Problem description
Somewhere below is a line with "Definition anything (s" and, later, a line with "destruct (tasks s"; repeat those two lines and all the lines between them, exactly as they are.
++++ Task input ++++
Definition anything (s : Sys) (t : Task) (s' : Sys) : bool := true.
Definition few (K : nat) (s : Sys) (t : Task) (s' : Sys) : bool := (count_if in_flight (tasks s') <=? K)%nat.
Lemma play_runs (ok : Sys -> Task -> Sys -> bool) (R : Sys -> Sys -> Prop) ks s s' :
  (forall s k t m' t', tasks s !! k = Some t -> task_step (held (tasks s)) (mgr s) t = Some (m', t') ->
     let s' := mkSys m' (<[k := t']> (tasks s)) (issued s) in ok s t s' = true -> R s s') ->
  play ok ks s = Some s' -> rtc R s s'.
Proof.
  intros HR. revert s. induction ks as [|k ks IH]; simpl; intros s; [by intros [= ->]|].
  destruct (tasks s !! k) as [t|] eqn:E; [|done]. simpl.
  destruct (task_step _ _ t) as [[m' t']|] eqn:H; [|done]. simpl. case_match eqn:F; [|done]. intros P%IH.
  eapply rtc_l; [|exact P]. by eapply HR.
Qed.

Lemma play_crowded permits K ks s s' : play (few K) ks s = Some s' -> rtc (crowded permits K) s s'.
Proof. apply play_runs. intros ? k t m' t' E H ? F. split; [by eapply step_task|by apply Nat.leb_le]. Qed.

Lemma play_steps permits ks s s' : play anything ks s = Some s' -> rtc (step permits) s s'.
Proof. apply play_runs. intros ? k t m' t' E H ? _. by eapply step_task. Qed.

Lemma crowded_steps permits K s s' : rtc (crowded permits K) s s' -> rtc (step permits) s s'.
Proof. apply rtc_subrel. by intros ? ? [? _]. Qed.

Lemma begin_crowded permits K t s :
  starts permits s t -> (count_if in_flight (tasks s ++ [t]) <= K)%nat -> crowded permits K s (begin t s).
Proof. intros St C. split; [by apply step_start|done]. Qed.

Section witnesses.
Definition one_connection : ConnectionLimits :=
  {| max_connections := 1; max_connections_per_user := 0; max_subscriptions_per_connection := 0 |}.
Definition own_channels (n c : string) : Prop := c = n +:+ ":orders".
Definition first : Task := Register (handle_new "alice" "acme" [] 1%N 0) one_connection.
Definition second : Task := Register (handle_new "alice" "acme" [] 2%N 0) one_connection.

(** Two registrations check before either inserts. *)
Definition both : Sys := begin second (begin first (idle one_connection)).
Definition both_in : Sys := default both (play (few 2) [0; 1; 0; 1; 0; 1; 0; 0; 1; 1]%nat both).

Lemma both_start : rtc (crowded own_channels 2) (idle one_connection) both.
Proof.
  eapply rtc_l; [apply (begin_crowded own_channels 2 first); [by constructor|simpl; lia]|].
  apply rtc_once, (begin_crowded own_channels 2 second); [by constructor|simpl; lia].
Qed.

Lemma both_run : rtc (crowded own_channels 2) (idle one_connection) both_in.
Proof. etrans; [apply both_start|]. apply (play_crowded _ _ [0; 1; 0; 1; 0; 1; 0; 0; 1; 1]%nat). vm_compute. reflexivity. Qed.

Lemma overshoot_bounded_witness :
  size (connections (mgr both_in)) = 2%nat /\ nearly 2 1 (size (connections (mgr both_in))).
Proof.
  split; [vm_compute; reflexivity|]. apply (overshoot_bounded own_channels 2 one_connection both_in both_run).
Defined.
++++
++++ Task input ++++
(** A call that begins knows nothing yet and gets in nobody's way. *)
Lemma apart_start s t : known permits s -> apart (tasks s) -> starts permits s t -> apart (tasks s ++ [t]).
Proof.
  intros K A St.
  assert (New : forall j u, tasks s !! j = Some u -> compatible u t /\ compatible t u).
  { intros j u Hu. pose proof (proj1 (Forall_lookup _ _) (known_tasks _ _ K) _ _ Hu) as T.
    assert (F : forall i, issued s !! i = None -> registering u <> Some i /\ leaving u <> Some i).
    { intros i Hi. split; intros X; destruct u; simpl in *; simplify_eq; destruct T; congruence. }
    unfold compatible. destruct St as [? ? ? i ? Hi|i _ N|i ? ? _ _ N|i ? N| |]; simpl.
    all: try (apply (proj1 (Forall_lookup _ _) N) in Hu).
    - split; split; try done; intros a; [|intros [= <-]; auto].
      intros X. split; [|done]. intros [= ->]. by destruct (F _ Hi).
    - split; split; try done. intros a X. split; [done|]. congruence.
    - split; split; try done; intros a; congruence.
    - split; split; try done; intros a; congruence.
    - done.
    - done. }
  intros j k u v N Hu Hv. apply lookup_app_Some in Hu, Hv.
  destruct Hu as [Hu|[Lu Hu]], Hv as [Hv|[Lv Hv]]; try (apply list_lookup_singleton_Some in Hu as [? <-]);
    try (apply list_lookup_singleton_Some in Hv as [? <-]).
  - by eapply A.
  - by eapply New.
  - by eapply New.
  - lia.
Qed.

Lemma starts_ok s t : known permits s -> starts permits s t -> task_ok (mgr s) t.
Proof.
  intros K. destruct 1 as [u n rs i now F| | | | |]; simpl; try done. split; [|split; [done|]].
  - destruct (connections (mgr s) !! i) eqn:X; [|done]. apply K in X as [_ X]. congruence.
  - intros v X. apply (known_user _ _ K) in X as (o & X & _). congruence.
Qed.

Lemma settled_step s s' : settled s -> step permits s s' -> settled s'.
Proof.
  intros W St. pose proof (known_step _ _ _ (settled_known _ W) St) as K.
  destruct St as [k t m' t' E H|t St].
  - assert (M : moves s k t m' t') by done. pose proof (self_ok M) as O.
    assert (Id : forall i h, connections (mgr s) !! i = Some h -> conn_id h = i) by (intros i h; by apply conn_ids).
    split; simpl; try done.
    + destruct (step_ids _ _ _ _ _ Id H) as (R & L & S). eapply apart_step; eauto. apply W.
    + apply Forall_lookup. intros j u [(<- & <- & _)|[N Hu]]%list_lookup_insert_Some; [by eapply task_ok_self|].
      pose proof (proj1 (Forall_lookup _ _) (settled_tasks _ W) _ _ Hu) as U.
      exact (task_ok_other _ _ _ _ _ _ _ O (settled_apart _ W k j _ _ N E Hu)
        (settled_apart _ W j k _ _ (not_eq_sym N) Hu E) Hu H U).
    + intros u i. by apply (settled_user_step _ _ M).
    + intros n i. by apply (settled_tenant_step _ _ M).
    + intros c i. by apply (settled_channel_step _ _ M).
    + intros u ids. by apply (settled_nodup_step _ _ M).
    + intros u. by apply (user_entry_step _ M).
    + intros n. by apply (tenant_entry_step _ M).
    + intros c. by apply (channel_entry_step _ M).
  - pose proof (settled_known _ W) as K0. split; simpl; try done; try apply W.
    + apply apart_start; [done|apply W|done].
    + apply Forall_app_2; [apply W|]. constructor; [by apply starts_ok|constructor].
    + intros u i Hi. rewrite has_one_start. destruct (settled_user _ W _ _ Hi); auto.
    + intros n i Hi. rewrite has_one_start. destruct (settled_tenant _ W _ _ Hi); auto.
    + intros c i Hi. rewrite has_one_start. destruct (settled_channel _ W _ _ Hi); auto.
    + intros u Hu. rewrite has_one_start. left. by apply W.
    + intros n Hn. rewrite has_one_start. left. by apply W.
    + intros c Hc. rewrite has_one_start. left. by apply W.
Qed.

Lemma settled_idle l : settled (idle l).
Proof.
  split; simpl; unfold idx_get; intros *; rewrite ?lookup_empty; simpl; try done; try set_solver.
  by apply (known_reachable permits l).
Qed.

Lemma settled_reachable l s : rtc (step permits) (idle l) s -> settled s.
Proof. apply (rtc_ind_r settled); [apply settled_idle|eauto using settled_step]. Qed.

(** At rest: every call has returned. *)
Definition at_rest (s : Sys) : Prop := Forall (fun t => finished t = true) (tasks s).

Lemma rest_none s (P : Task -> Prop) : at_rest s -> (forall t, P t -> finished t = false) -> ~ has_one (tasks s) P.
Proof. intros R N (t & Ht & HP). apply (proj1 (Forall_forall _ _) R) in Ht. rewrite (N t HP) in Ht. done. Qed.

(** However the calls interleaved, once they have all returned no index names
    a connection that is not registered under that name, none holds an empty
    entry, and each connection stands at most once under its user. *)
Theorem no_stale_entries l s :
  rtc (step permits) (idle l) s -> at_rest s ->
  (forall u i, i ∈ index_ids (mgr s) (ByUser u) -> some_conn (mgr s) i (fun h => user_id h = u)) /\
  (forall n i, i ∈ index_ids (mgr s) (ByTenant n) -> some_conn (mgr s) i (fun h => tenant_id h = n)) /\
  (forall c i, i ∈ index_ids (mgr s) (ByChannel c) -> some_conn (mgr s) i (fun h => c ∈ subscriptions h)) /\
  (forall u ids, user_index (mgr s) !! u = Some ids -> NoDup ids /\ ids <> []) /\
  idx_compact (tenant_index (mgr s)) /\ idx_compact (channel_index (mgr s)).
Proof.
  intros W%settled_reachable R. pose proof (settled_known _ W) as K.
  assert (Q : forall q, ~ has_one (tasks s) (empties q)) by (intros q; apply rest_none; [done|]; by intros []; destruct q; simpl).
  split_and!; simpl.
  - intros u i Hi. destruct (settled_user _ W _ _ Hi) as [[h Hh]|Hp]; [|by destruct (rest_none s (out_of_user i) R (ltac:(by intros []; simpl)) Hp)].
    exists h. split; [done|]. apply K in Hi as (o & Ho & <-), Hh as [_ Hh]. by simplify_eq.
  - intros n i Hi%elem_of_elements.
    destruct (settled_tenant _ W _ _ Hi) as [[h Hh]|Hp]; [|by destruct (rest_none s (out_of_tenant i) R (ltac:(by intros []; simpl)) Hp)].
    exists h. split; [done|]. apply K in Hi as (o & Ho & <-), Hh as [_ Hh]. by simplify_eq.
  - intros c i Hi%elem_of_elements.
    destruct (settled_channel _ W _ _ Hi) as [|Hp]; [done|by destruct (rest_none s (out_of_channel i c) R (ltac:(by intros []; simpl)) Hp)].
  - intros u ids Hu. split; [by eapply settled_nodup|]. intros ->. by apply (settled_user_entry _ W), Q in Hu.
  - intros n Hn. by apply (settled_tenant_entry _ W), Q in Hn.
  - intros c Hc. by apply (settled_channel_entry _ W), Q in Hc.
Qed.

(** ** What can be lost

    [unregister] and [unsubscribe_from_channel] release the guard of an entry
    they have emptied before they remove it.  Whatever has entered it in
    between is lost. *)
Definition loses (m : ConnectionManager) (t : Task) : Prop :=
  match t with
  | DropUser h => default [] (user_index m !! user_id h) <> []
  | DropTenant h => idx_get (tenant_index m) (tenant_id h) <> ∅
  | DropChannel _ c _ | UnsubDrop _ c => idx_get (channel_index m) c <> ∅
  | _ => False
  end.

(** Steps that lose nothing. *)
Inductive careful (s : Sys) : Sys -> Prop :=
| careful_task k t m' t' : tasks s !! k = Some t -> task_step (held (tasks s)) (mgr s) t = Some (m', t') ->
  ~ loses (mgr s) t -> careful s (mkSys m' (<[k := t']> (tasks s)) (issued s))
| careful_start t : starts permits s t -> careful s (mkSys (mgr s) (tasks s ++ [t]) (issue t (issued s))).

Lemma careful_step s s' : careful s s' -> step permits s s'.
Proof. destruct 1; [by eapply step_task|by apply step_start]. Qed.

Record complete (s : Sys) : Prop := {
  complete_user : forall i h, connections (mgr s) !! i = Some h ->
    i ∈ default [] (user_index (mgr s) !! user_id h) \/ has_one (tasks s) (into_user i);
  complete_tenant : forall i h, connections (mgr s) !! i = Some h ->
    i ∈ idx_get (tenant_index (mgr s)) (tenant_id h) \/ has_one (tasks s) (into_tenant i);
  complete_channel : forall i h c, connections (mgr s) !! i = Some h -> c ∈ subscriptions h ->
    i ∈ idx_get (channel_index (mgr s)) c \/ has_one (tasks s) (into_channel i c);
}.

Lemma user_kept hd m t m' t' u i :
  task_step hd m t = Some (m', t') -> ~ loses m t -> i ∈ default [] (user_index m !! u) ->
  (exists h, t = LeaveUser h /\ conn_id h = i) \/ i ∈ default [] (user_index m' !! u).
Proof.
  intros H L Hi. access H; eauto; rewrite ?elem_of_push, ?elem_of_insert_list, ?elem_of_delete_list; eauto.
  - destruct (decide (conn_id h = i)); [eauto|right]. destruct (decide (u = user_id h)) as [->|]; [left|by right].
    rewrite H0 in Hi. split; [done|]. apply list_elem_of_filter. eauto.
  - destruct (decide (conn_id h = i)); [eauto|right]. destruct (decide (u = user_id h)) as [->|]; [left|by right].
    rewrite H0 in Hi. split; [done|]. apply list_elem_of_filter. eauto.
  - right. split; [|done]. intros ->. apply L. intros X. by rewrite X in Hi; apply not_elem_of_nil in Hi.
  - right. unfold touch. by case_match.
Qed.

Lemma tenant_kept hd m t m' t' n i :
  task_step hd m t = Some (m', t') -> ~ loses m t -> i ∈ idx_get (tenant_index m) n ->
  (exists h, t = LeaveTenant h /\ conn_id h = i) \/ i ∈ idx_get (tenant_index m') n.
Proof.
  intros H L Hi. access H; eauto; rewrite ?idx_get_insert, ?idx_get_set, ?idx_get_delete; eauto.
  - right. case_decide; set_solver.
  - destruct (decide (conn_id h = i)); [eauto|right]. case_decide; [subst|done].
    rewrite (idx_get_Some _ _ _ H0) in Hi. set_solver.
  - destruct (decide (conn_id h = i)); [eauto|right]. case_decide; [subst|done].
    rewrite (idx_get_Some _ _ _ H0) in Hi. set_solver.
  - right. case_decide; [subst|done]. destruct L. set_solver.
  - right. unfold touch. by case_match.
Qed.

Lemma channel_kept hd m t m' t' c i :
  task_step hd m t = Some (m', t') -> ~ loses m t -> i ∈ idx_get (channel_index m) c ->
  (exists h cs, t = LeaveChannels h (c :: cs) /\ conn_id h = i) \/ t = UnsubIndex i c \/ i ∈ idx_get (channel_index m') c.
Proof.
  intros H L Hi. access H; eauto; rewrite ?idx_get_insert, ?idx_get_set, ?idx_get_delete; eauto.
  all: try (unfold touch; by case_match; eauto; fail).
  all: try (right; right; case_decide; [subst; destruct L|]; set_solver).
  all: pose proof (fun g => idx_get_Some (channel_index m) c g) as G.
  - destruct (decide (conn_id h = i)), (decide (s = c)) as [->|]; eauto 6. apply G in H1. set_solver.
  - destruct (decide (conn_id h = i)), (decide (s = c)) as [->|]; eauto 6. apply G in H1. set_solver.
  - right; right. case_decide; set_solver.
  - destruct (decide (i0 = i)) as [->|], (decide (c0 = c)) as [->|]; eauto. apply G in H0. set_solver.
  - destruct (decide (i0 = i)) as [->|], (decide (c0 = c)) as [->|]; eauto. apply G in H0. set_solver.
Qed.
++++
++++ Task input ++++
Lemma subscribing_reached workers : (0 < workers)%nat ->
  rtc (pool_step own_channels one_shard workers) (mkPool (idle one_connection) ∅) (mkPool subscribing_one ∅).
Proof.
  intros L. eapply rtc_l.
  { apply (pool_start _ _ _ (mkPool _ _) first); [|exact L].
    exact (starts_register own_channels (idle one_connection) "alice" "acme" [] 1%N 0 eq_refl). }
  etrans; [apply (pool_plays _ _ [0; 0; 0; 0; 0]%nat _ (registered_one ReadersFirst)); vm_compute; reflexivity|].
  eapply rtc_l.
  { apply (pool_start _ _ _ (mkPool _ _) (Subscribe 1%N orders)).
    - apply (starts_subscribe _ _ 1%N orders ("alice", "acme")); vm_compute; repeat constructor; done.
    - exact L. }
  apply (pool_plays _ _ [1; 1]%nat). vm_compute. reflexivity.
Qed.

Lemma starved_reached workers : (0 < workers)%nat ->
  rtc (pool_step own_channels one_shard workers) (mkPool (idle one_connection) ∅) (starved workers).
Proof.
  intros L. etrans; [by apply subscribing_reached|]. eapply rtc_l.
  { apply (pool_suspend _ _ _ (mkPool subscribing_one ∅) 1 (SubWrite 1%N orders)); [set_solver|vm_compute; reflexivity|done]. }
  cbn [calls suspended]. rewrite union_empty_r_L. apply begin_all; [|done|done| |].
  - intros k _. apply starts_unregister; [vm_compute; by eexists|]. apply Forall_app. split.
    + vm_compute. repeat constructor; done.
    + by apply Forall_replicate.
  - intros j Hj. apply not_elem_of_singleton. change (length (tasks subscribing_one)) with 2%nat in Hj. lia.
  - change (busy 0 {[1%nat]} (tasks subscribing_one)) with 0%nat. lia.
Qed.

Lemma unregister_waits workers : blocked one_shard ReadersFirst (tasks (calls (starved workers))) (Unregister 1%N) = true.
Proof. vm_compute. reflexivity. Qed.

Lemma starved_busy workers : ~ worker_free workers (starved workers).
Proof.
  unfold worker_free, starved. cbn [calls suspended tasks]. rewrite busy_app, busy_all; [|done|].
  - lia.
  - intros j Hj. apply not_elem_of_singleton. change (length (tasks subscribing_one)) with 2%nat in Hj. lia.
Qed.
++++
Solution to the exercise
Definition anything (s : Sys) (t : Task) (s' : Sys) : bool := true.
Definition few (K : nat) (s : Sys) (t : Task) (s' : Sys) : bool := (count_if in_flight (tasks s') <=? K)%nat.
Lemma play_runs (ok : Sys -> Task -> Sys -> bool) (R : Sys -> Sys -> Prop) ks s s' :
  (forall s k t m' t', tasks s !! k = Some t -> task_step (held (tasks s)) (mgr s) t = Some (m', t') ->
     let s' := mkSys m' (<[k := t']> (tasks s)) (issued s) in ok s t s' = true -> R s s') ->
  play ok ks s = Some s' -> rtc R s s'.
Proof.
  intros HR. revert s. induction ks as [|k ks IH]; simpl; intros s; [by intros [= ->]|].
  destruct (tasks s !! k) as [t|] eqn:E; [|done]. simpl.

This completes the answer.